Handling Database Failures in a Distributed System with RabbitMQ Workers
I have a worker that processes tasks from RabbitMQ and inserts data into a database. The system operates at high scale, handling thousands of messages per second, which makes proper failure handling crucial to avoid overwhelming the system.
The problem arises when the database crashes for a period of time. If the worker has already pulled a message from the queue, it disappears unless handled properly.
Proposed Solution: 1. Use ACK Mechanism Properly • If the database is available, insert the data and send an ACK to remove the message from the queue. • If the database is down, send a NO_ACK so that RabbitMQ requeues the message for another attempt. 2. Prevent Infinite Retry Loops • If we simply send NO_ACK, the message will immediately return to the queue, leading to a tight retry loop that overloads the system. • To solve this, implement a progressive retry delay: • The worker should sleep for a few seconds before retrying the same task: • 1s → 3s → 5s → 30s → 60s (capped at a max delay). 3. Limit Retry Attempts • Introduce a retry counter (e.g., 5 attempts). • After 5 failures, move the message to a Dead Letter Queue (DLQ) instead of retrying indefinitely.
Alternative Approach:
Instead of relying on RabbitMQ’s NO_ACK retry cycle, an alternative would be to keep the message in memory and attempt 5 internal retries within the worker itself: 1. The worker tries to insert the data into the DB. 2. If the DB is down, it retries up to 5 times, with a sleep interval between attempts. 3. If all retries fail, move the message to the DLQ.

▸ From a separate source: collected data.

Definition receive_message_locked (stream : stream) (timeout_config : TimeoutConfig.t)
    (command_has_answer : bool) (max_buffer_size : N) : method netE Vec.t Error (list byte) :=
  res_header ← receive_response_header_locked stream false command_has_answer
    (TimeoutConfig.read_header timeout_config) max_buffer_size;
  let status := ResponseHeader.status res_header in
  let data_size := ResponseHeader.data_size res_header in
  send_response_header_locked stream x01 0 (TimeoutConfig.write timeout_config);;
  if negb (bool_decide (status = x01)) then fail (ResponseError status)
  else if (max_buffer_size <? data_size)%N then fail (BufferOverflow data_size max_buffer_size)
  else if (data_size =? 0)%N then modify Vec.clear;; mret []
  else
    modify (Vec.resize (N.to_nat data_size));;
    buffer ← gets id;
    bytes ← timed (TimeoutConfig.read_data timeout_config)
      (read_exact_or_closed stream (length (Vec.data buffer)))
      (ETimeout "Waiting for message data");
    modify (Vec.overwrite bytes);;
    gets Vec.data.

(** The [async] block of [handle_message]. *)
Definition exchange (stream : stream) (command : N) (request_data : list byte) :
    method netE t Error (list byte) :=
  self ← gets id;
  zoom buffer with_buffer
    (send_message_locked stream command request_data (timeout_config self)
       (command_has_answer self) (max_buffer_size self);;
     receive_message_locked stream (timeout_config self) (command_has_answer self)
       (max_buffer_size self)).

Definition handle_message (command : N) (request_data : list byte) :
    method clientE t Error (list byte) := λ s,
  disconnected ← (if keep_alive s then is_none <$> load CStream else mret true);
  r ← (if (disconnected : bool) then connect s else mret (Ok tt));
  match r with
  | Err e => mret (s, Err e)
  | Ok _ =>
    lock CInFlight;;
    stream_guard ← lock CStream;
    match stream_guard with
    | None => unlock CStream;; unlock CInFlight;; mret (s, Err NotConnected)
    | Some stream =>
      sr ← lift (exchange stream command request_data s);
      match sr.2 with
      | Err _ => put CStream None;; PingState.stop_ping_task
      | Ok _ => PingState.touch_activity
      end;;
      unlock CStream;; unlock CInFlight;;
      mret sr
    end
  end.

(** The guard's drop restores [true]. *)
Definition handle_message_with_no_answer (command : N) (request_data : list byte) :
    method clientE t Error (list byte) := λ s,
  sr ← handle_message command request_data (set_command_has_answer false s);
  mret (set_command_has_answer true sr.1, sr.2).

(** [impl Drop for ClientTL]. *)
Definition drop : io clientE unit :=
  task_handle ← try_lock CTaskHandle;
  match task_handle with
  | Some h =>
    put CTaskHandle None;;
    match h with Some handle => trigger (Abort handle) | None => mret tt end;;
    unlock CTaskHandle
  | None => mret tt
  end;;
  should_stop ← try_lock CShouldStop;
  match should_stop with
  | Some _ => put CShouldStop true;; unlock CShouldStop
  | None => mret tt
  end.

(** * The byte-level behaviour of an exchange *)

Lemma tl_follows_send_request_header st command size timeout b :
  ∃ b', follows (send_request_header_locked st command size timeout b)
    (outs (RequestHeader.wire (RequestHeader.new command size))) (b', Ok tt).
Proof.
  destruct (RequestHeader.request_encode_wire (RequestHeader.new command size) (Vec.clear b))
    as (b1 & He & Hd).
  eexists. unfold send_request_header_locked. fstart.
  { fsteps. fdecode He. fsteps. fend. }
  rewrite Hd. ftrace.
Qed.

Lemma tl_follows_send_response_header st status timeout b :
  ∃ b', follows (send_response_header_locked st status 0 timeout b) (outs [status]) (b', Ok tt).
Proof.
  destruct (ResponseHeader.response_encode_wire (ResponseHeader.new status 0) (Vec.clear b) true)
    as (b1 & He & Hd).
  eexists. unfold send_response_header_locked. fstart.
  { fsteps. fdecode He. fsteps. fend. }
  rewrite Hd. ftrace.
Qed.

Lemma tl_follows_receive_ack st ans timeout max a b :
  ∃ b', follows (receive_response_header_locked st true ans timeout max b) (ins [a])
    (b', Ok (ResponseHeader.new a 0)).
Proof.
  eexists. unfold receive_response_header_locked. fstart.
  { fsteps. fread [a] ltac:(symmetry; apply Vec.data_resize). fsteps.
    fdecode ResponseHeader.decode_default. fsteps. fend. }
  ftrace.
Qed.

Lemma tl_follows_receive_frame st timeout max h b :
  ResponseHeader.wf h → (ResponseHeader.data_size h <= max)%N →
  ∃ b', follows (receive_response_header_locked st false true timeout max b)
    (ins (ResponseHeader.wire h false)) (b', Ok h).
Proof.
  intros Hwf Hle. eexists. unfold receive_response_header_locked. fstart.
  { fsteps. fread (ResponseHeader.wire h false) ltac:(symmetry; apply Vec.data_resize).
    fsteps. eapply follows_mbind.
    { apply follows_question_Ok. cbn [Vec.overwrite Vec.data orb negb].
      rewrite <-(app_nil_r (ResponseHeader.wire h false)), ResponseHeader.response_decode_wire by done.
      destruct (N.ltb_spec max (ResponseHeader.data_size h)); [lia|reflexivity]. }
    cbv beta iota. fsteps. fend. }
  ftrace.
Qed.

Lemma tl_follows_send_message st command data c ans max b :
  ∃ b', follows (send_message_locked st command data c ans max b)
    (outs (RequestHeader.wire (RequestHeader.new command (as_u32 (len data)))) ++ ins [x01] ++
     outs data) (b', Ok tt).
Proof.
  unfold send_message_locked.
  destruct (tl_follows_send_request_header st command (as_u32 (len data)) (TimeoutConfig.write c) b)
    as (b1 & H1).
  destruct (tl_follows_receive_ack st ans (TimeoutConfig.read_header c) max x01 b1) as (b2 & H2).
  eexists. fstart. { fcall H1. fcall H2. fsteps. fend. } ftrace.
Qed.

Lemma tl_follows_send_message_rejected st command data c ans max a b :
  a ≠ x01 →
  ∃ b', follows (send_message_locked st command data c ans max b)
    (outs (RequestHeader.wire (RequestHeader.new command (as_u32 (len data)))) ++ ins [a])
    (b', Err (ResponseError a)).
Proof.
  intros Ha. unfold send_message_locked.
  destruct (tl_follows_send_request_header st command (as_u32 (len data)) (TimeoutConfig.write c) b)
    as (b1 & H1).
  destruct (tl_follows_receive_ack st ans (TimeoutConfig.read_header c) max a b1) as (b2 & H2).
  eexists. fstart.
  { fcall H1. fcall H2. cbn [ResponseHeader.status]. rewrite bool_decide_false by done. fend. }
  ftrace.
Qed.

(** What the client makes of a response. *)
Definition response_result (status : byte) (payload : list byte) : Result (list byte) :=
  if bool_decide (status = x01) then Ok payload else Err (ResponseError status).

(** The payload of a response with another status stays in the connection. *)
Definition response_read (status : byte) (payload : list byte) : list byte :=
  if bool_decide (status = x01) then payload else [].

Lemma tl_follows_receive_message st c max status payload b :
  (len payload < u32_modulus)%N → (len payload <= max)%N →
  ∃ b', follows (receive_message_locked st c true max b)
    (ins (ResponseHeader.wire (ResponseHeader.new status (len payload)) false) ++ outs [x01] ++
     ins (response_read status payload)) (b', response_result status payload).
Proof.
  intros Hwf Hle. unfold receive_message_locked.
  destruct (tl_follows_receive_frame st (TimeoutConfig.read_header c) max
    (ResponseHeader.new status (len payload)) b) as (b1 & H1); [done..|].
  destruct (tl_follows_send_response_header st x01 (TimeoutConfig.write c) b1) as (b2 & H2).
  unfold response_read, response_result. case_bool_decide as Hst.
  - destruct payload as [|x payload].
    + eexists. fstart.
      { fcall H1. fcall H2. cbn [ResponseHeader.status ResponseHeader.data_size].
        rewrite bool_decide_true by done. cbn [negb]. rewrite len_nil.
        destruct (N.ltb_spec max 0); [lia|]. fsteps. fend. }
      ftrace.
    + eexists. fstart.
      { fcall H1. fcall H2. cbn [ResponseHeader.status ResponseHeader.data_size].
        rewrite bool_decide_true by done. cbn [negb].
        destruct (N.ltb_spec max (len (x :: payload))); [lia|].
        destruct (N.eqb_spec (len (x :: payload)) 0); [done|].
        fsteps. fread (x :: payload) ltac:(rewrite to_nat_len; symmetry; apply Vec.data_resize).
        fsteps. fend. }
      ftrace.
  - eexists. fstart.
    { fcall H1. fcall H2. cbn [ResponseHeader.status ResponseHeader.data_size].
      rewrite bool_decide_false by done. cbn [negb]. fend. }
    ftrace.
Qed.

Questions: • Which approach is preferable? Should I rely on RabbitMQ to handle retries, or should I manage them within the worker itself? • Are there better practices for handling failures in a high-scale distributed system with RabbitMQ and a database backend?
I'm not familiar with RabbitMQ but this is how I built a queue for LiteGUI using Redis.
Firstly, every job gets stored in an activity table with a retry and result column.
If the job should be run instantly without queueing, no queue entry is needed, the retry column is 0 and the result column is filled.
If the job fails for whatever reason, a queue entry containing the activity ID is added to let the queue worker process it later on. When the worker processes the job, the retry column will be incremented no matter of the outcome. If the worker succeeds, the activity will be updated with the result.
If the worker fails to process it and the retry number is less than 5, another queue entry will be added (as the current one is already removed from the queue). When to process that queue entry depends on the retry number, they can be 1m, 5m, 25m, 2.1h, 10.4h, 2.2 days using the following formula:
$interval = 300 * pow(5, ($retry - 1));
This approach also helps in case of queue failure, you can just rebuild the queue from the activity table for entries with no result (or status) and retry number is less than 5.
To be honest, I don't work with queue regularly but I have to implement it anyway. I'm sharing this approach so we all can improve it.
Proposed solution 1 seems sensible and using acknowledgements and dlq is a fairly common pattern. You might also want to monitor the size of the DLQ and if it reaches a certain limit stop processing altogether. You can also alert based on the size of the queue.
Don't forget a mechanism to redrive back from the DLQ and consider if order is important (might be if you're using a FIFO queue, but unsure as to whether Rabbit supports that)
Proposed Solution 1 is preferable in that it accounts for both DB outage, slowness, and worker crash, and you describe additional safety mechanisms to prevent queue becoming blocked by poison/invalid messages.
Proposed Solution 2 without ACKs would be vulnerable to message loss if a worker were to crash before successful message delivery.
This, I think. I also didn't see how your solution 2 recovers from worker crashes, although I was sympathetic to distributing the retry to workers.
Not your original question, but you should add some random jitter to your exponential-backoff-like delay intervals.
In solution 1, the consumer should cancel its consumption until the database is back up.
Solution 1 DLQ that you retry but what’s reason for the database failure?